Keywords

Objectivity

Language, Politics

David Greenberg has an excellent article discussing why reporters enjoy exposing small” lies about personal matters more than big lies about issues of national policy:

Every day, journalists struggle to reconcile two clashing professional mandates. On the one hand, their stature rests on a reputation for fairness and objectivity; if they appear to be taking ideological shots at a president, their credibility suffers. Yet they also hearken to the muckraker’s trumpet, the injunction to scrutinize and challenge the powerful. One principle calls for restraint and evenhandedness, the other for skepticism and zeal.

Almost uniquely, official deceptions allow reporters to align these goals.

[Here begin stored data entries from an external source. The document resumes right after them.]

(* ===== verification/OrchestratorFacts.v ===== *)
(** * Running a tool: what the log shows

    Against the interface of a runtime that keeps the log honest
    ([LawfulRuntime], whose instances are the runtimes for commands and for
    patches), the log of a run is that of a protocol: a clearance, an attempt, and,
    after a denial, another clearance and an attempt without a sandbox. *)
From S2P Require Import Prelude Str Io PatchApply ExecPolicy Shell CommandSafety Permissions ExecApproval ExecApprovalFacts HookOutput NetworkApproval PermissionProfiles Orchestrator ExecOutput Runtimes.
Import Permissions ExecApproval NetworkApproval Orchestrator ExecOutput Runtimes.

Module OrchestratorFacts.

(** ** Computations *)

Section Inversion.
Context {W A B : Type}.
Lemma M_bind_inv (m : M W A) (f : A → M W B) σ σ' b :
  (m ≫= f) σ = (σ', b) → ∃ σ1 a, m σ = (σ1, a) ∧ f a σ1 = (σ', b).
Proof. unfold mbind, M_bind. destruct (m σ) as [σ1 a]. eauto. Qed.
Lemma T_bind_inv (m : T W A) (f : A → T W B) σ σ' r :
  (m ≫= f) σ = (σ', r) →
  (∃ e, m σ = (σ', inl e) ∧ r = inl e) ∨ ∃ σ1 a, m σ = (σ1, inr a) ∧ f a σ1 = (σ', r).
Proof. unfold mbind, T_bind. destruct (m σ) as [σ1 [e|a]]; [intros [= <- <-]|]; eauto. Qed.
Lemma lift_inv (m : M W A) σ σ' r : lift m σ = (σ', r) → ∃ a, m σ = (σ', a) ∧ r = inr a.
Proof. unfold lift. destruct (m σ) as [σ1 a]. intros [= <- <-]. eauto. Qed.
Lemma on_outside_inv (f : W → W * A) σ σ' a :
  on_outside f σ = (σ', a) → log σ' = log σ ∧ network_approval σ' = network_approval σ ∧ tool_approvals σ' = tool_approvals σ.
Proof. unfold on_outside. destruct (f (outside σ)). by intros [= <- _]. Qed.
Lemma on_network_inv (f : NetworkApprovalService → NetworkApprovalService * A) (σ σ' : State W) a :
  on_network f σ = (σ', a) →
  log σ' = log σ ∧ outside σ' = outside σ ∧ (network_approval σ', a) = f (network_approval σ).
Proof. unfold on_network. destruct (f (network_approval σ)). by intros [= <- <-]. Qed.
Lemma emit_inv e (σ σ' : State W) u :
  emit e σ = (σ', u) → log σ' = log σ ++ [e] ∧ network_approval σ' = network_approval σ.
Proof. by intros [= <- _]. Qed.
End Inversion.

When a public figure lies, journalists can simultaneously flaunt their adversarial stance and style themselves defenders of truth.



To the axiom that journalists love lies, however, there’s one important corollary — and it helps explain Bush’s Teflon coating. Reporters like only certain lies. Perversely, those tend to be the relatively trivial ones, involving personal matters: Clinton’s deceptions about his sex life; Al Gore’s talk of having inspired Love Story; John Kerry’s failure to correct misimpressions that he’s Irish. Here, the press can strut its skepticism without positioning itself ideologically.

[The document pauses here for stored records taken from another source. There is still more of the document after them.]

(* ===== verification/TextAreaFacts.v ===== *)
(** * Facts about the text area

    Byte positions as prefixes of a string, the invariant of the text area, and
    what edits do to its elements. *)
From S2P Require Import Prelude Str TextArea.
Import TextArea.

Module TextAreaFacts.

(** ** Byte positions *)

Lemma len_utf8_pos c : 1 ≤ len_utf8 c.
Proof. unfold len_utf8. repeat case_match; lia. Qed.
Lemma byte_len_app s s' : byte_len (s ++ s') = byte_len s + byte_len s'.
Proof. induction s as [|c s IH]; simpl; lia. Qed.
Lemma byte_len_0 s : byte_len s = 0 → s = [].
Proof. destruct s as [|c s]; [done|]. simpl. pose proof (len_utf8_pos c). lia. Qed.

Lemma split_bytes_Some s n a b : split_bytes s n = Some (a, b) ↔ s = a ++ b ∧ byte_len a = n.
Proof.
  split.
  - revert n a b. induction s as [|c s IH]; intros n a b Hs; simpl in Hs.
    + destruct (Nat.eqb_spec n 0); [|done]. by injection Hs as <- <-.
    + destruct (Nat.eqb_spec n 0); [by injection Hs as <- <-|]. destruct (Nat.leb_spec (len_utf8 c) n); [|done].
      destruct (split_bytes s (n - len_utf8 c)) as [[a' b']|] eqn:E; [|done]. injection Hs as <- <-.
      apply IH in E as [-> Hl]. simpl. split; [done|lia].
  - intros [-> <-]. induction a as [|c a IH].
    + by destruct b.
    + simpl. pose proof (len_utf8_pos c). destruct (Nat.eqb_spec (len_utf8 c + byte_len a) 0); [lia|].
      destruct (Nat.leb_spec (len_utf8 c) (len_utf8 c + byte_len a)); [|lia].
      replace (len_utf8 c + byte_len a - len_utf8 c) with (byte_len a) by lia. by rewrite IH.
Qed.

(** A position between two characters. *)
Definition boundary (s : str) (n : nat) : Prop := ∃ a b, s = a ++ b ∧ byte_len a = n.
Lemma is_char_boundary_spec s n : is_char_boundary s n = true ↔ boundary s n.
Proof.
  unfold is_char_boundary, boundary. split.
  - destruct (split_bytes s n) as [[a b]|] eqn:E; [|done]. apply split_bytes_Some in E. eauto.
  - intros (a & b & Hs). apply split_bytes_Some in Hs. by rewrite Hs.
Qed.
Lemma is_char_boundary_false s n : is_char_boundary s n = false ↔ ¬ boundary s n.
Proof. rewrite <- is_char_boundary_spec. by destruct (is_char_boundary s n). Qed.
Lemma boundary_0 s : boundary s 0.
Proof. by exists [], s. Qed.
Lemma boundary_len s : boundary s (byte_len s).
Proof. exists s, []. by rewrite app_nil_r. Qed.
Lemma boundary_le s n : boundary s n → n ≤ byte_len s.
Proof. intros (a & b & -> & <-). rewrite byte_len_app. lia. Qed.
Lemma boundary_app s s' n : boundary s n → boundary (s ++ s') n.
Proof. intros (a & b & -> & <-). exists a, (b ++ s'). by rewrite (assoc_L (++)). Qed.
Lemma boundary_app_r s s' n : boundary s' n → boundary (s ++ s') (byte_len s + n).
Proof. intros (a & b & -> & <-). exists (s ++ a), b. by rewrite (assoc_L (++)), byte_len_app. Qed.

(** Prefixes of one string are ordered by their lengths. *)
Lemma prefix_le (a b a' b' : str) : a ++ b = a' ++ b' → byte_len a ≤ byte_len a' → ∃ m, a' = a ++ m ∧ b = m ++ b'.
Proof.
  revert a'. induction a as [|c a IH]; intros a' Heq Hle; [by exists a'|].
  destruct a' as [|c' a']; simpl in *; [pose proof (len_utf8_pos c); lia|]. injection Heq as <- Heq.
  destruct (IH a' Heq) as (m & -> & ->); [lia|]. by exists m.
Qed.
Lemma prefix_eq (a b a' b' : str) : a ++ b = a' ++ b' → byte_len a = byte_len a' → a = a' ∧ b = b'.
Proof.
  intros Heq Hl. destruct (prefix_le _ _ _ _ Heq) as (m & -> & ->); [lia|]. rewrite byte_len_app in Hl.
  assert (m = []) as -> by (apply byte_len_0; lia). by rewrite app_nil_r.
Qed.
(** Two positions cut a string in three. *)
Lemma boundaries_split s i j : boundary s i → boundary s j → i ≤ j →
  ∃ a m c, s = a ++ m ++ c ∧ byte_len a = i ∧ byte_len m = j - i.
Proof.
  intros (a & b & -> & <-) (a' & b' & Heq & <-) Hle. destruct (prefix_le _ _ _ _ Heq Hle) as (m & -> & ->).
  exists a, m, b'. rewrite byte_len_app. split_and!; [done..|lia].
Qed.
Lemma boundary_app_inv a b n : boundary (a ++ b) n → byte_len a ≤ n → boundary b (n - byte_len a).
Proof.
  intros (a' & b' & Heq & <-) Hle. destruct (prefix_le _ _ _ _ Heq Hle) as (m & -> & ->).
  exists m, b'. rewrite byte_len_app. split; [done|lia].
Qed.
Lemma boundary_app_inv_l a b n : boundary (a ++ b) n → n ≤ byte_len a → boundary a n.
Proof.
  intros (a' & b' & Heq & <-) Hle. symmetry in Heq. destruct (prefix_le _ _ _ _ Heq Hle) as (m & -> & ->). by exists a', m.
Qed.

Lemma slice_Some s i j m : slice s i j = Some m ↔ ∃ a c, s = a ++ m ++ c ∧ byte_len a = i ∧ i + byte_len m = j.
Proof.
  unfold slice. split.
  - destruct (Nat.leb_spec i j); [|done]. destruct (split_bytes s i) as [[a r]|] eqn:Ha; [|done]. simpl.
    destruct (split_bytes r (j - i)) as [[m' c]|] eqn:Hm; [|done]. simpl. intros [= ->].
    apply split_bytes_Some in Ha as [-> Ha], Hm as [-> Hm]. exists a, c. split_and!; [done..|lia].
  - intros (a & c & -> & <- & <-). destruct (Nat.leb_spec (byte_len a) (byte_len a + byte_len m)); [|lia].
    rewrite (proj2 (split_bytes_Some _ _ a (m ++ c))) by done. simpl.
    replace (byte_len a + byte_len m - byte_len a) with (byte_len m) by lia.
    by rewrite (proj2 (split_bytes_Some _ _ m c)).
Qed.
Lemma slice_boundaries s i j : boundary s i → boundary s j → i ≤ j → ∃ m, slice s i j = Some m.
Proof.
  intros Hi Hj Hle. destruct (boundaries_split s i j Hi Hj Hle) as (a & m & c & -> & <- & Hm). exists m.
  apply slice_Some. exists a, c. split_and!; [done..|lia].
Qed.
Lemma suffix_at_Some s i r : suffix_at s i = Some r ↔ ∃ a, s = a ++ r ∧ byte_len a = i.
Proof.
  unfold suffix_at. split.
  - destruct (split_bytes s i) as [[a r']|] eqn:Ha; [|done]. intros [= ->]. apply split_bytes_Some in Ha. eauto.
  - intros (a & Ha). apply split_bytes_Some in Ha. by rewrite Ha.
Qed.
Lemma suffix_at_boundary s i : boundary s i → ∃ a r, suffix_at s i = Some r ∧ s = a ++ r ∧ byte_len a = i.
Proof. intros (a & b & Hs). exists a, b. split; [|done]. apply suffix_at_Some. eauto. Qed.
Lemma splice_app a m c s : splice (a ++ m ++ c) (byte_len a) (byte_len a + byte_len m) s = Some (a ++ s ++ c).
Proof.
  unfold splice. destruct (Nat.leb_spec (byte_len a) (byte_len a + byte_len m)); [|lia].
  rewrite (proj2 (split_bytes_Some _ _ a (m ++ c))) by done. simpl.
  replace (byte_len a + byte_len m - byte_len a) with (byte_len m) by lia. by rewrite (proj2 (split_bytes_Some _ _ m c)).
Qed.

Lemma find_char_Some p s i : find_char p s = Some i → ∃ a c b, s = a ++ c :: b ∧ byte_len a = i ∧ p c = true ∧ Forall (λ d, p d = false) a.
Proof.
  revert i. induction s as [|d s IH]; intros i Hs; simpl in Hs; [done|]. destruct (p d) eqn:Hd.
  - injection Hs as <-. exists [], d, s. by split_and!.
  - destruct (find_char p s) as [k|]; [|done]. injection Hs as <-. destruct (IH k eq_refl) as (a & c & b & -> & <- & Hc & Ha).
    exists (d :: a), c, b. split_and!; [done..|]. by constructor.
Qed.
Lemma find_char_boundary p s i : find_char p s = Some i → boundary s i ∧ i < byte_len s.
Proof.
  intros (a & c & b & -> & <- & _)%find_char_Some. split; [by exists a, (c :: b)|]. rewrite byte_len_app. simpl.
  pose proof (len_utf8_pos c). lia.
Qed.
Lemma rfind_char_Some p s i c : rfind_char p s = Some (i, c) → ∃ a b, s = a ++ c :: b ∧ byte_len a = i ∧ p c = true.
Proof.
  revert i. induction s as [|d s IH]; intros i Hs; simpl in Hs; [done|]. destruct (rfind_char p s) as [[k d']|].
  - injection Hs as <- <-. destruct (IH k eq_refl) as (a & b & -> & <- & Hc). by exists (d :: a), b.
  - destruct (p d) eqn:Hd; [|done]. injection Hs as <- <-. by exists [], s.
Qed.
Lemma rfind_char_boundary p s i c : rfind_char p s = Some (i, c) → boundary s i ∧ boundary s (i + len_utf8 c).
Proof.
  intros (a & b & -> & <- & _)%rfind_char_Some. split; [by exists a, (c :: b)|]. exists (a ++ [c]), b.
  rewrite byte_len_app. simpl. rewrite <- (assoc_L (++)). split; [done|lia].
Qed.
Lemma is_newline_len c : is_newline c = true → len_utf8 c = 1.
Proof. unfold is_newline. intros ->%N.eqb_eq. done. Qed.

(** ** Clamping *)

Definition before (e d : TextElement) : Prop := elem_end e ≤ elem_start d.
Definition in_text (s : str) (e : TextElement) : Prop :=
  elem_start e < elem_end e ∧ boundary s (elem_start e) ∧ boundary s (elem_end e).
(** Elements in order, apart from each other, none of them empty. *)
Definition elements_ok (s : str) (l : list TextElement) : Prop := Forall (in_text s) l ∧ StronglySorted before l.
(** Not inside an element. *)
Definition outside (l : list TextElement) (pos : nat) : Prop := Forall (λ e, pos ≤ elem_start e ∨ elem_end e ≤ pos) l.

I like this argument because it generally fits with how I think ideology works. People are often under the impression that ideology is like religion, you either believe or you don’t. The truth is that ideology is something which pervades everything you do, it is the world-view by which you judge and make sense of the world. What is so dangerous about ideology in America at this time is that it works through the denial of its own existence. By upholding the belief that reporting can be neutral”, objective” and about only the facts, we deny that anything guides us in our selection of some facts over others. Reporters like exposing lies, but not at the expense of exposing the very existence of ideology, something that would threaten the* myth of objectivit*y on which their legitimacy is grounded.